Oleoscience Volume 3, Issue 12

Solution Properties and Colloidal Assemblies of Various Surfactants

Solution properties and colloidal assemblies of various surfactants such as hydrocarbon types, fluorocarbon types, hybrid types are reviewed in terms of a single surfactant micelle formation and its solubilization, a mixed micelle formation and its solubilization, a microemulsion formation, an emulsion and emulsification, a vesicle formation, a liposome formation, a surfactant-free emulsion and etc.

Studies on Structural Biochemistry of Complex Lipids in Invertebrates

Complex lipids are components of cell membranes and are thought to play important roles in a variety of biological phenomena, for example extracellular recognition, cell-cell interaction, differentiation, oncogenesis and immunity. We set out to perform a systematic structural survey of invertebrate sphingolipids, which may be classified according to their components as either phosphosphingolipids or glycosphingolipids, and are found in Protostomia phyla, Mollusca, Arthropoda, Annelida, Aschelminthes, Tentaculata, Coelenterata etc. These sphingolipids have been found to contain quite different con-stituents from those of Deuterostomia phyla, e.g. 2-aminoethylphosphonic acid, N-methylaminoethylphosphonic acid (C-P compounds) and phosphoethanolamine in phosphosphingolipids, and mannose, glucuronic acid, sugar phosphates (galactose-6-phosphocholine, glucosamine-6-phosphoethanolamine, glucosamine-6-phosphocholine, glucose-6-N-methylaminoethylphosphonic acid and inositol-1-phosphate) as well as methyl sugars etc. in glycosphingolipids. This review describes studies on the structural biochemistry of sphingolipids in invertebrates, including : 1, Structural studies on phosphosphingolipids; 2, Structural studies on glycosphingolipids; 3, Immunochemical studies on phospho- and glycosphingolipids; and 4, Preparation and analytical method of sphingolipids.

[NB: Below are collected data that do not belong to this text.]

Definition Map (mapping : Z -> Z) (s : string) : string :=
  match mapFirst mapping s (stringRange s) with
  | None => s
  | Some (i, width, r) =>
    let b := WriteString "" (sliceTo s i) in
    let b := if (0 <=? r)%Z then WriteRune b r else b in
    b +:+ mapRest mapping (sliceFrom s (i + width))
  end.

(** [strings.ToUpper]: the ASCII fast path, else [Map(unicode.ToUpper, s)]. *)
Definition ToUpper (s : string) : string :=
  if allBytes (fun c => (byteZ c <? utf8.RuneSelf)%Z) s then
    (if anyByte isLowerByte s then mapBytes upperByte s else s)
  else Map unicode.ToUpper s.

(** [strings.Split(s, sep)] for a separator of one byte, the only kind
    the generator passes: the substrings between the separators, so
    always at least one. *)
Fixpoint Split (s : string) (sep : ascii) : list string :=
  match s with
  | "" => [""]
  | String c s' =>
    if Ascii.eqb c sep then "" :: Split s' sep
    else match Split s' sep with
         | p :: ps => String c p :: ps
         | [] => [String c ""]
         end
  end.

(** [strings.Join(elems, sep)] *)
Definition Join (elems : list string) (sep : string) : string :=
  String.concat sep elems.

End Tables.
End strings.

(** ** Package schema *)

(** Modelled from the spec: the field [IsUnsigned] of [Column].  The
    generator reads [col.IsUnsigned] and the tests of the schema package
    set it, but the declaration of [Column] under
    [internal/schema/reader.go] predates it; the spec's data model lists
    it as the unsigned flag of a column, meaningful only for the types
    of the integer family.  The other fields are those of the
    declaration. *)
Record Column : Type := {
  Name : string;
  DataType : string;
  IsNullable : bool;
  IsUnsigned : bool;
  ColumnKey : string;
  Extra : string;
  Comment : string
}.

(** [Table.Name] is [TableName] here, [Name] being the column's. *)
Record Table : Type := {
  TableName : string;
  Columns : list Column
}.

(** ** The collaborators of the generator

    What the generator asks of the Go runtime and of the operating
    system is kept abstract.  [mapKeys m] is the order in which one
    execution of [for k := range m] visits the keys of [m]: the language
    leaves it unspecified, so two runs are two instances.  The file
    system is the finite map from the paths [os.Stat] finds to their
    contents. *)

Class GoRuntime : Type := {
  mapKeys : gmap string bool -> list string
}.

(** The one thing the language promises of a map range: every key is
    visited exactly once. *)
Definition mapKeys_spec (R : GoRuntime) : Prop :=
  forall m : gmap string bool, Permutation (mapKeys m) (map fst (map_to_list m)).

Class Platform : Type := {
  (** [os.MkdirAll(dir, 0755)]: [true] when it returns an error *)
  MkdirAll_fails : string -> gmap string string -> bool;
  (** [format.Source]: [None] when it returns an error *)
  format_Source : string -> option string;
  (** [filepath.Join] of two elements *)
  filepath_Join : string -> string -> string;
  (** [os.WriteFile(path, data, 0644)]: [None] when it succeeds, and
      then the file holds [data]; [Some fs] when it returns an error,
      leaving the files as [fs] *)
  WriteFile_fails : string -> string -> gmap string string
                    -> option (gmap string string)
}.

Record World : Type := {
  files : gmap string string;
  (** paths the confirmation callback has been asked about, oldest first *)
  prompts : list string
}.

(** ** Package generator (current revision) *)

(** [switch x { case a, b, c: ... }] on strings *)
Definition oneOf (x : string) (cases : list string) : bool :=
  existsb (String.eqb x) cases.

Record Generator : Type := {
  packageName : string;
  outputDir : string;
  force : bool;
  confirmFunc : option (string -> bool)
}.

Definition Option : Type := Generator -> Generator.

Definition WithForce (f : bool) : Option := fun g =>
  {| packageName := packageName g; outputDir := outputDir g;
     force := f; confirmFunc := confirmFunc g |}.

Definition WithConfirmFunc (fn : string -> bool) : Option := fun g =>
  {| packageName := packageName g; outputDir := outputDir g;
     force := force g; confirmFunc := Some fn |}.

Definition New (pkg dir : string) (opts : list Option) : Generator :=
  fold_left (fun g opt => opt g) opts
    {| packageName := pkg; outputDir := dir;
       force := false; confirmFunc := None |}.

(** The values of Go's [error] that [Generate] returns other than
    [nil]; [nil] is [None]. *)
Inductive error : Type :=
| ErrSkipped
| ErrCreateDir
| ErrFormat (code : string)
| ErrWriteFile.

(** The value of the local variable [goType] after the first [switch]
    of [mysqlTypeToGo]. *)
Definition goType (dataType : string) (unsigned : bool) : string :=
  if oneOf dataType ["tinyint"] then
    (if unsigned then "uint8" else "int8")
  else if oneOf dataType ["smallint"] then
    (if unsigned then "uint16" else "int16")
  else if oneOf dataType ["mediumint"; "int"; "integer"] then
    (if unsigned then "uint32" else "int32")
  else if oneOf dataType ["bigint"] then
    (if unsigned then "uint64" else "int64")
  else if oneOf dataType ["float"] then "float32"
  else if oneOf dataType ["double"; "real"] then "float64"
  else if oneOf dataType ["decimal"; "numeric"] then "float64"
  else if oneOf dataType ["char"; "varchar"; "text"; "tinytext";
                          "mediumtext"; "longtext"; "enum"; "set"] then "string"
  else if oneOf dataType ["binary"; "varbinary"; "blob"; "tinyblob";
                          "mediumblob"; "longblob"] then "[]byte"
  else if oneOf dataType ["datetime"; "timestamp"; "date"; "time"] then
    "time.Time"
  else if oneOf dataType ["year"] then
    (if unsigned then "uint16" else "int16")
  else if oneOf dataType ["bit"] then "[]byte"
  else if oneOf dataType ["json"] then "string"
  else "string".

Definition mysqlTypeToGo (dataType : string) (nullable unsigned : bool)
  : string :=
  let goType := goType dataType unsigned in
  if nullable then
    if oneOf goType ["int8"; "int16"; "int32"; "int64";
                     "uint8"; "uint16"; "uint32"; "uint64"] then "*" +:+ goType
    else if oneOf goType ["float32"; "float64"] then "*" +:+ goType
    else if oneOf goType ["string"] then "*string"
    else if oneOf goType ["[]byte"] then "[]byte"
    else if oneOf goType ["time.Time"] then "*time.Time"
    else goType
  else goType.

Section Generator.
Context {T : UnicodeTables} {R : GoRuntime} {P : Platform}.

Definition toSnakeCase (s : string) : string :=
  fold_left
    (fun (result : strings.Builder) '(i, r) =>
       if unicode.IsUpper r then
         let result :=
           if (0 <? i)%nat then strings.WriteRune result 0x5F else result in
         strings.WriteRune result (unicode.ToLower r)
       else strings.WriteRune result r)
    (stringRange s) "".

(** The body of the loop of [toCamelCase] for index [i]. *)
Definition capitalizeAt (parts : list string) (i : nat) : list string :=
  match parts !! i with
  | Some p =>
    if (0 <? String.length p)%nat
    then <[i := strings.ToUpper (sliceTo p 1) +:+ sliceFrom p 1]> parts
    else parts
  | None => parts
  end.

Definition toCamelCase (s : string) : string :=
  let parts := strings.Split s "_"%char in
  let parts := fold_left capitalizeAt (seq 0 (length parts)) parts in
  strings.Join parts "".
(** [startMatch(roomId, broadcastFn)] *)
Definition startMatch (now : Z) (roomId : string) (m : Manager)
    : Manager * list Broadcast :=
  match m !! roomId with
  | None => (m, [])
  | Some room =>
      let room := Room.with_state playing room in
      let room := Room.with_startTime (Some now) room in
      let room := Room.with_timeRemaining CONFIG.MATCH_DURATION room in
      (<[roomId := room]> m, [MATCH_START])
  end.

(** The loop of [startCountdown] that resets scores and positions; [i]
    counts the players visited so far. *)
Fixpoint resetPlayers (i : nat) (ps : OMap.t Player.t) : OMap.t Player.t :=
  match ps with
  | [] => []
  | (pid, p) :: ps' =>
      let p := Player.with_score 0 p in
      let p :=
        Player.with_pose
          (if (i =? 0)%nat
           then (- CONFIG.PLAYER_SPAWN_OFFSET)%Q
           else CONFIG.PLAYER_SPAWN_OFFSET)
          0
          (if (i =? 0)%nat then 0%Q else Math_PI) p in
      (pid, p) :: resetPlayers (S i) ps'
  end.

(** [startCountdown(roomId, broadcastFn)], up to the installation of the
    interval. *)
Definition startCountdown (roomId : string) (m : Manager)
    : Manager * list Broadcast :=
  match m !! roomId with
  | None => (m, [])
  | Some room =>
      let room := Room.with_state countdown room in
      let room := Room.with_projectiles OMap.empty room in
      let count := CONFIG.COUNTDOWN_DURATION in
      let room :=
        Room.with_players (resetPlayers 0 (Room.players room)) room in
      let room :=
        Room.with_countdownTimer (Some {| count := count |}) room in
      (<[roomId := room]> m, [MATCH_COUNTDOWN count])
  end.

Production of Glycolipid Biosurfactants and Their Functional Development

Biosurfactants (BS) produced by various microorganisms show unique properties (e.g. mild production conditions, lower toxicity, and environmental compatibility) compared to their chemical counterparts. The numerous advantages of BS have prompted applications not only in the food, cosmetic, and pharmaceutical industries but in energy and environmental technologies as well. A yeast strain of Candida antarctica was found to produce a large amount of mannosylerythritol lipids (MEL) from different vegetable oils or hydrocarbons. MEL exhibited not only excellent surface-active properties but also versatile biochemical actions, including antimicrobial activity and differentiation-inducing activity against human leukemia cells. Interestingly, MEL showed a remarkable anti-agglomeration effect on ice particles in an ice-water slurry system used for cold thermal storage, and attained a high ice-packing factor to improve the system efficiency and environmental load. MEL also displayed high binding affinity and capacity toward human imuunoglobulin G on polymer beads, indicating a great potential as a new affinity ligand for the protein. In addition, MEL showed excellent self-assembling properties to form giant liposomes. More significantly, the cationic liposomes bearing MEL increased dramatically the efficiency of gene transfection into mammalian cells. The yeast BS should thus be a new nano-biomaterial, and broaden their applications in various advanced technologies.